(INPUT DATA)

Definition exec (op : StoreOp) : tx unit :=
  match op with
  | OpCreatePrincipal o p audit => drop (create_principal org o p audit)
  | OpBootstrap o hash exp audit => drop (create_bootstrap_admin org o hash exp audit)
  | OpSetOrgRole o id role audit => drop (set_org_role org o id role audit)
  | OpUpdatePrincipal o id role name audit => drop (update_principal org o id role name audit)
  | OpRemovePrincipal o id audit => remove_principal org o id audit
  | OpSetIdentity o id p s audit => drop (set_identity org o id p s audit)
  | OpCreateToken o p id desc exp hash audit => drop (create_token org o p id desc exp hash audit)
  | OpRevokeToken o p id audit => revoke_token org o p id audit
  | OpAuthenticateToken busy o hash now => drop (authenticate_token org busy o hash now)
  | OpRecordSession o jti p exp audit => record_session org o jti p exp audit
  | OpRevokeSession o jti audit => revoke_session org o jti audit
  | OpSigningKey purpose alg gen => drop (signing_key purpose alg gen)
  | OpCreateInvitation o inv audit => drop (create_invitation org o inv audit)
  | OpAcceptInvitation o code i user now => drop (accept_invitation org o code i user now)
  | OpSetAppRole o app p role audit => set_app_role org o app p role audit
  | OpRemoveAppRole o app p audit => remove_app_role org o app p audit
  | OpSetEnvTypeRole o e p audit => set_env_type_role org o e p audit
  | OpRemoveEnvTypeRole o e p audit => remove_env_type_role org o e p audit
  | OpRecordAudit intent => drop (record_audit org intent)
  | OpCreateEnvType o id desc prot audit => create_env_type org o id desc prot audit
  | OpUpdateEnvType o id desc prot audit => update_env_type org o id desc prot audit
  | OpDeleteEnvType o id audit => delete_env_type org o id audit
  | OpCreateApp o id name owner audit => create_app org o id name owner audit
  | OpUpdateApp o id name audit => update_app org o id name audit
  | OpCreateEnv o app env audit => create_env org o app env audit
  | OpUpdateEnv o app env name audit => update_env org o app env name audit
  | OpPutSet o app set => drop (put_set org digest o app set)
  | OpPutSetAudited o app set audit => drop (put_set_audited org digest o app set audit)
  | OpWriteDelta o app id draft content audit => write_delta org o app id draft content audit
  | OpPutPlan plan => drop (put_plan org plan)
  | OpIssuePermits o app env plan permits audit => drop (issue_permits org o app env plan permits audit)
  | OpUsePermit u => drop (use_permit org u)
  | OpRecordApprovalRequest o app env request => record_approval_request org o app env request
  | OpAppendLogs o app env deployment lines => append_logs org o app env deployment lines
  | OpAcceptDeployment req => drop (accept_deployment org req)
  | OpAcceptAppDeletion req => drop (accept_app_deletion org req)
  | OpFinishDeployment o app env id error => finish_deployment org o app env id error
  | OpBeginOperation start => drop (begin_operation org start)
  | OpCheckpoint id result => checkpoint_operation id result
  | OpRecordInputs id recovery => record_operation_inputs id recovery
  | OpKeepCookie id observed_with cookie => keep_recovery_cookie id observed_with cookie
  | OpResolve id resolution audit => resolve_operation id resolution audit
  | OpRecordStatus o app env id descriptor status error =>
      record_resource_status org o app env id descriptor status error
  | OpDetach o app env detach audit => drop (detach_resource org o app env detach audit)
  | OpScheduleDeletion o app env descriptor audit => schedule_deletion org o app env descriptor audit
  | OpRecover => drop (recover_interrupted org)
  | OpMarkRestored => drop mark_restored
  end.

(End INPUT DATA)

Pull every line containing the word "plan" out of the entries above.

* _COMPLETED TASK_:
  | OpPutPlan plan => drop (put_plan org plan)
  | OpIssuePermits o app env plan permits audit => drop (issue_permits org o app env plan permits audit)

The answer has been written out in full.